(** The server responds to a request that it has, with changes to the reply and to
    the entry of a [Tstat]. *)
Definition answer (r : Z) (o : Ofcall -> Ofcall) (d : dirv -> dirv) (error : option bytes) : scmd unit :=
  s <- cget;;
  if decide (r ∈ (calls s).*2) then
    cmodify (fun s => set_calls (filter (fun c => c.2 <> r) (calls s)) s);;
    oset r o;;
    rset r (fun x => set_rq_d (d (rq_d x)) x);;
    respond_ r error
  else cabort.
End Handlers.

(** The state when [srv] enters its loop. *)
Definition srv_start (h : fheap) : srvst :=
  SrvSt (FidSt h ∅ (allocmap (Some incfidref)) 1 []) ∅ (allocmap (Some increqref)) 1 (8192 + IOHDRSZ) [] [] [].
(* ===== verification/FidSpec.v ===== *)
(** Fids and their references: the count of a fid is the number of its holders and
    of its place in the pool, and the references of the fids to files are those
    that the invariant of the file trees asks for. *)

From S2P Require Import Prelude Mem Links Counts Fcall9P Fcall9PSpec Dir9P Dir9PSpec Intmap IntmapSpec Files FilesSpec FilesOps FilesThms Srv.

(** The references to a file: one of each fid, and [gx] of the server. *)
Definition fext (s : fidst) (gx : Z -> Z) (f : Z) : Z :=
  if decide (f = 0) then 0 else cnt (fun x => fd_file x = f) (fids s) + gx f.

(** The fids that read the directory [f]. *)
Definition reading (f : Z) (x : Fid) : Prop := fd_file x = f /\ fd_rdir x <> 0.
#[export] Instance reading_dec f x : Decision (reading f x).
Proof. unfold reading. apply _. Defined.

(** [fh x] references to the fid [x] are held outside, [g] is the pool as a map. *)
Record fidinv (s : fidst) (fh gx : Z -> Z) (g : gmap Z Z) (K : Z -> list (Z * Z)) : Prop := {
  xi_wf : fwf (fs s) (fext s gx) K;
  xi_map : imap_rep (fpool s) g;
  xi_inc : inc (fpool s) = incfidref;
  xi_pool id x : g !! id = Some x -> exists f, fids s !! x = Some f /\ fd_fid f = id;
  xi_brk : 0 < fbrk s;
  xi_fids x f : fids s !! x = Some f -> 0 < x < fbrk s;
  xi_ref x f : fids s !! x = Some f -> fd_ref f = fh x + b2z (g !! fd_fid f = Some x);
  xi_pos x f : fids s !! x = Some f -> 0 < fd_ref f < 2 ^ 31;
  xi_held x : 0 <= fh x;
  xi_none x : fids s !! x = None -> fh x = 0;
  xi_gx f : 0 <= gx f;
  xi_uid x f : fids s !! x = Some f -> fd_file f <> 0 -> fd_uid f <> None;
  xi_rdir x f : fids s !! x = Some f -> fd_rdir f <> 0 ->
    fd_file f <> 0 /\ exists ro, rds (fs s) !! fd_rdir f = Some ro /\ rd_dir ro = fd_file f;
  xi_rdirs x y f f' : fids s !! x = Some f -> fids s !! y = Some f' -> fd_rdir f <> 0 ->
    fd_rdir f = fd_rdir f' -> x = y;
  xi_readers f : nrd (fs s) f <= cnt (reading f) (fids s) + gx f
}.
(** ** Requests come and go *)

(** [r] is answered: its place in the pool and the reference of the answer are held
    by the call, and the flushes that waited for it are to be responded to. *)
Lemma rinv_finish s s' rx t P r q q' : rinv s rx t P -> reqs s !! r = Some q -> rq_pool q = true -> r ∈ P ->
  rq_oldreq q = 0 -> rq_tag q' = rq_tag q -> rq_pool q' = true -> rq_responded q' = true -> rq_oldreq q' = 0 ->
  rq_flush q' = rq_flush q -> rq_ref q' = rq_ref q - 1 -> rq_statfree q' = rq_statfree q ->
  reqs s' = <[r := q']> (reqs s) -> imap_rep (rpool s') (delete (rq_tag q) t) -> inc (rpool s') = increqref ->
  rbrk s' = rbrk s ->
  rinv s' (upd rx r 1) (delete (rq_tag q) t) (P ∖ {[r]} ∪ list_to_set (rq_flush q)).
Proof.
intros I Hr Hp HP Hz T1 T2 T3 T4 T5 T6 T7 Er Hm Hi Eb.
destruct (si_P _ _ _ _ I r HP) as (q0 & Hq0 & Hu). rewrite Hr in Hq0. injection Hq0 as <-.
pose proof (si_unres _ _ _ _ I r q Hr Hp Hu) as Ht. pose proof (si_rx _ _ _ _ I) as Hrx.
pose proof (olds_nonneg (reqs s) r) as Hol. pose proof (si_ref _ _ _ _ I r q Hr Hp) as Href.
rewrite !b2z_true in Href by done.
assert (Hold : forall x, olds (reqs s') x = olds (reqs s) x).
{ intros x. unfold olds. rewrite Er. apply (cnt_keep _ _ r q); [done|]. by rewrite T4, Hz. }
assert (Hsh : forall y o, reqs s' !! y = Some o -> (y = r /\ o = q') \/ (y <> r /\ reqs s !! y = Some o)).
{ intros y o. rewrite Er. apply change_at. }
assert (Hne' : forall y o, reqs s !! y = Some o -> y <> r -> reqs s' !! y = Some o) by (intros; by rewrite Er, lookup_insert_ne).
assert (Htag : forall y o, y <> r -> reqs s !! y = Some o -> rq_responded o = false -> t !! rq_tag o = Some y -> rq_tag o <> rq_tag q).
{ intros y o Hne _ _ Hy E. rewrite E in Hy. congruence. }
constructor; rewrite ?Eb; try apply I; try done.
- intros tag y Hy. apply lookup_delete_Some in Hy as [Hne Hy]. destruct (si_pool _ _ _ _ I tag y Hy) as (o & Ho & E1 & E2 & E3).
  exists o. split_and!; try done. apply Hne'; [done|]. intros ->. congruence.
- intros y o Ho. destruct (Hsh y o Ho) as [[-> ->]|[_ Ho0]]; [by apply (si_reqs _ _ _ _ I r q)|by apply (si_reqs _ _ _ _ I y o)].
- intros y o Ho Hp' Hu'. destruct (Hsh y o Ho) as [[-> ->]|[Hne Ho0]]; [congruence|].
  pose proof (si_unres _ _ _ _ I y o Ho0 Hp' Hu'). rewrite lookup_delete_ne; [done|]. intros E. congruence.
- intros y o Ho Hp'. rewrite Hold. destruct (Hsh y o Ho) as [[-> ->]|[Hne Ho0]].
  + rewrite upd_eq, T1, b2z_false, b2z_false by (rewrite ?lookup_delete_eq; congruence). lia.
  + rewrite upd_ne by done. rewrite (si_ref _ _ _ _ I y o Ho0 Hp'). do 3 f_equal. unfold b2z.
    destruct (decide (t !! rq_tag o = Some y)) as [E|E].
    * rewrite decide_True; [done|]. rewrite lookup_delete_ne; [done|]. intros E'. congruence.
    * rewrite decide_False; [done|]. by intros [_ ?]%lookup_delete_Some.
- intros y o Ho. destruct (Hsh y o Ho) as [[-> ->]|[_ Ho0]]; [|by apply (si_pos _ _ _ _ I y o)].
  pose proof (si_pos _ _ _ _ I r q Hr). specialize (Hrx r). lia.
- intros y. specialize (Hrx y). unfold upd. case_decide; lia.
- intros y Hy. rewrite Er in Hy. apply lookup_insert_None in Hy as [Hy Hne]. rewrite upd_ne by congruence. by apply (si_none _ _ _ _ I).
- intros y o Ho Hp'. destruct (Hsh y o Ho) as [[-> ->]|[Hne Ho0]]; [congruence|]. rewrite upd_ne by done. by apply (si_fake _ _ _ _ I).
- intros y o f Ho Hu' Hf. destruct (Hsh y o Ho) as [[-> ->]|[Hne Ho0]]; [congruence|].
  destruct (si_flush _ _ _ _ I y o f Ho0 Hu' Hf) as (fo & Hfo & G1 & G2 & G3 & G4). exists fo.
  split; [apply Hne'; [done|]; by intros ->|]. split_and!; try done.
  intros [[? _]%elem_of_difference|Hf'%elem_of_list_to_set]%elem_of_union; [done|].
  destruct (si_flush _ _ _ _ I r q f Hr Hu Hf') as (fo' & Hfo' & G1' & _). congruence.
- intros y o Ho. destruct (Hsh y o Ho) as [[-> ->]|[_ Ho0]]; [rewrite T5; by apply (si_nodup _ _ _ _ I r q)|by apply (si_nodup _ _ _ _ I y o)].
- intros y o Ho Hu'. specialize (Hrx y). destruct (Hsh y o Ho) as [[-> ->]|[Hne Ho0]]; [right; rewrite upd_eq; lia|].
  rewrite upd_ne by done. by apply (si_stale _ _ _ _ I y o).
- intros f fo Hfo Hu'. destruct (Hsh f fo Hfo) as [[-> ->]|[Hne Hf0]]; [congruence|].
  destruct (si_owed _ _ _ _ I f fo Hf0 Hu') as [Hf|(ro & Hro & G1 & G2)].
  + left. apply elem_of_union. left. apply elem_of_difference. split; [done|]. by rewrite elem_of_singleton.
  + destruct (decide (rq_oldreq fo = r)) as [E|Hne2].
    * left. apply elem_of_union. right. apply elem_of_list_to_set. rewrite E in Hro. congruence.
    * right. exists ro. split; [|done]. by apply Hne'.
- intros y [[Hy Hne]%elem_of_difference|Hy%elem_of_list_to_set]%elem_of_union.
  + rewrite elem_of_singleton in Hne. destruct (si_P _ _ _ _ I y Hy) as (o & Ho & ?). exists o. split; [by apply Hne'|done].
  + destruct (si_flush _ _ _ _ I r q y Hr Hu Hy) as (fo & Hfo & G1 & G2 & G3 & G4). exists fo.
    split; [|done]. apply Hne'; [done|]. by intros ->.
- intros f fo Hfo Hz'. destruct (Hsh f fo Hfo) as [[-> ->]|[Hne Hf0]]; [congruence|].
  destruct (si_old _ _ _ _ I f fo Hf0 Hz') as (G1 & G2 & G3 & ro & Hro & G4). split_and!; try done.
  destruct (decide (rq_oldreq fo = r)) as [E|Hne2]; [|exists ro; split; [by apply Hne'|done]].
  exists q'. by rewrite Er, E, lookup_insert_eq.
- intros y o Ho. destruct (Hsh y o Ho) as [[-> ->]|[_ Ho0]]; [rewrite T7; by apply (si_stat _ _ _ _ I r)|by apply (si_stat _ _ _ _ I y)].
Qed.

(** [r] is freed: an answered request with its last reference, or a fake. *)
Lemma rinv_delete s s' rx rx' t P r q : rinv s rx t P -> reqs s !! r = Some q -> rq_flush q = [] -> rq_oldreq q = 0 ->
  (rq_pool q = true -> rq_responded q = true /\ rq_ref q = 1 /\ 0 < rx r) ->
  rx' r = 0 -> (forall y, y <> r -> rx' y = rx y) ->
  reqs s' = delete r (reqs s) -> rpool s' = rpool s -> rbrk s' = rbrk s -> rinv s' rx' t (P ∖ {[r]}).
Proof.
intros I Hr Hfl Hz Hlast Hxr Hx Er Ep Eb. pose proof (si_reqs _ _ _ _ I r q Hr) as Hrng.
assert (olds (reqs s) r = 0 /\ forall tag, t !! tag <> Some r) as [Hol Ht].
{ destruct (rq_pool q) eqn:Hp.
  - destruct (Hlast eq_refl) as (Hu & H1 & Hx1). pose proof (si_ref _ _ _ _ I r q Hr Hp) as Href.
    pose proof (olds_nonneg (reqs s) r). pose proof (b2z_range (t !! rq_tag q = Some r)).
    rewrite (b2z_false (rq_responded q = false)) in Href by congruence. split; [lia|]. intros tag Htag.
    destruct (si_pool _ _ _ _ I tag r Htag) as (o & Ho & _ & _ & ?). congruence.
  - split.
    + apply cnt_zero. intros f fo Hf E. destruct (si_old _ _ _ _ I f fo Hf) as (_ & _ & _ & ro & Hro & ?); [lia|]. congruence.
    + intros tag Htag. destruct (si_pool _ _ _ _ I tag r Htag) as (o & Ho & _ & ? & _). congruence. }
assert (Hno : forall f fo, reqs s !! f = Some fo -> rq_oldreq fo <> r).
{ intros f fo Hf E. unfold olds in Hol. pose proof (cnt_pos (fun q => rq_oldreq q = r) _ f fo Hf E). lia. }
assert (Hsh : forall y o, reqs s' !! y = Some o -> y <> r /\ reqs s !! y = Some o).
{ intros y o. rewrite Er. intros [? ?]%lookup_delete_Some. by split. }
assert (Hin : forall y o, reqs s !! y = Some o -> y <> r -> reqs s' !! y = Some o) by (intros; by rewrite Er, lookup_delete_ne).
constructor; rewrite ?Ep, ?Eb; try apply I.
- intros tag y Hy. destruct (si_pool _ _ _ _ I tag y Hy) as (o & Ho & G). exists o. split; [|done]. apply Hin; [done|].
  intros ->. by apply (Ht tag).
- intros y o [_ Ho]%Hsh. by apply (si_reqs _ _ _ _ I y o).
- intros y o [_ Ho]%Hsh. by apply (si_unres _ _ _ _ I y o).
- intros y o [Hne Ho]%Hsh Hp. rewrite Hx by done. rewrite (si_ref _ _ _ _ I y o Ho Hp). f_equal. f_equal.
  unfold olds. rewrite Er, (cnt_delete _ _ r q Hr). rewrite b2z_false; [lia|].
  pose proof (si_reqs _ _ _ _ I y o Ho). lia.
- intros y o [_ Ho]%Hsh. by apply (si_pos _ _ _ _ I y o).
- intros y. destruct (decide (y = r)) as [->|]; [lia|]. rewrite Hx by done. apply I.
- intros y Hy. destruct (decide (y = r)) as [->|Hne]; [done|]. rewrite Hx by done. apply (si_none _ _ _ _ I).
  destruct (reqs s !! y) eqn:E; [|done]. by rewrite (Hin y _ E Hne) in Hy.
- intros y o [Hne Ho]%Hsh Hp. rewrite Hx by done. by apply (si_fake _ _ _ _ I).
- intros y o f [_ Ho]%Hsh Hu Hf. destruct (si_flush _ _ _ _ I y o f Ho Hu Hf) as (fo & Hfo & G1 & G2 & G3 & G4).
  exists fo. split; [apply Hin; [done|]|split_and!; try done; by intros [? _]%elem_of_difference].
  intros ->. rewrite Hr in Hfo. injection Hfo as <-. pose proof (si_reqs _ _ _ _ I y o Ho). lia.
- intros y o [_ Ho]%Hsh. by apply (si_nodup _ _ _ _ I y o).
- intros y o [Hne Ho]%Hsh. rewrite Hx by done. by apply (si_stale _ _ _ _ I y o).
- intros f fo [Hne Hfo]%Hsh Hu. destruct (si_owed _ _ _ _ I f fo Hfo Hu) as [Hf|(ro & Hro & G1 & G2)].
  + left. apply elem_of_difference. by rewrite elem_of_singleton.
  + right. exists ro. split; [|done]. apply Hin; [done|]. by apply (Hno f fo).
- intros y [Hy Hne]%elem_of_difference. rewrite elem_of_singleton in Hne.
  destruct (si_P _ _ _ _ I y Hy) as (o & Ho & Hu). exists o. split; [by apply Hin|done].
- intros f fo [Hne Hfo]%Hsh Hz'. destruct (si_old _ _ _ _ I f fo Hfo Hz') as (G1 & G2 & G3 & ro & Hro & G4).
  split_and!; try done. exists ro. split; [|done]. apply Hin; [done|]. by apply (Hno f fo).
- intros y o [_ Ho]%Hsh. by apply (si_stat _ _ _ _ I y).
Qed.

* **Task instructions**:
Write out exactly the lines above from the line with "(** [fh x] references" through the line with "xi_gx f : 0 <= gx f;", both of them included, and leave out all other lines.

* **Answer box**:
(** [fh x] references to the fid [x] are held outside, [g] is the pool as a map. *)
Record fidinv (s : fidst) (fh gx : Z -> Z) (g : gmap Z Z) (K : Z -> list (Z * Z)) : Prop := {
  xi_wf : fwf (fs s) (fext s gx) K;
  xi_map : imap_rep (fpool s) g;
  xi_inc : inc (fpool s) = incfidref;
  xi_pool id x : g !! id = Some x -> exists f, fids s !! x = Some f /\ fd_fid f = id;
  xi_brk : 0 < fbrk s;
  xi_fids x f : fids s !! x = Some f -> 0 < x < fbrk s;
  xi_ref x f : fids s !! x = Some f -> fd_ref f = fh x + b2z (g !! fd_fid f = Some x);
  xi_pos x f : fids s !! x = Some f -> 0 < fd_ref f < 2 ^ 31;
  xi_held x : 0 <= fh x;
  xi_none x : fids s !! x = None -> fh x = 0;
  xi_gx f : 0 <= gx f;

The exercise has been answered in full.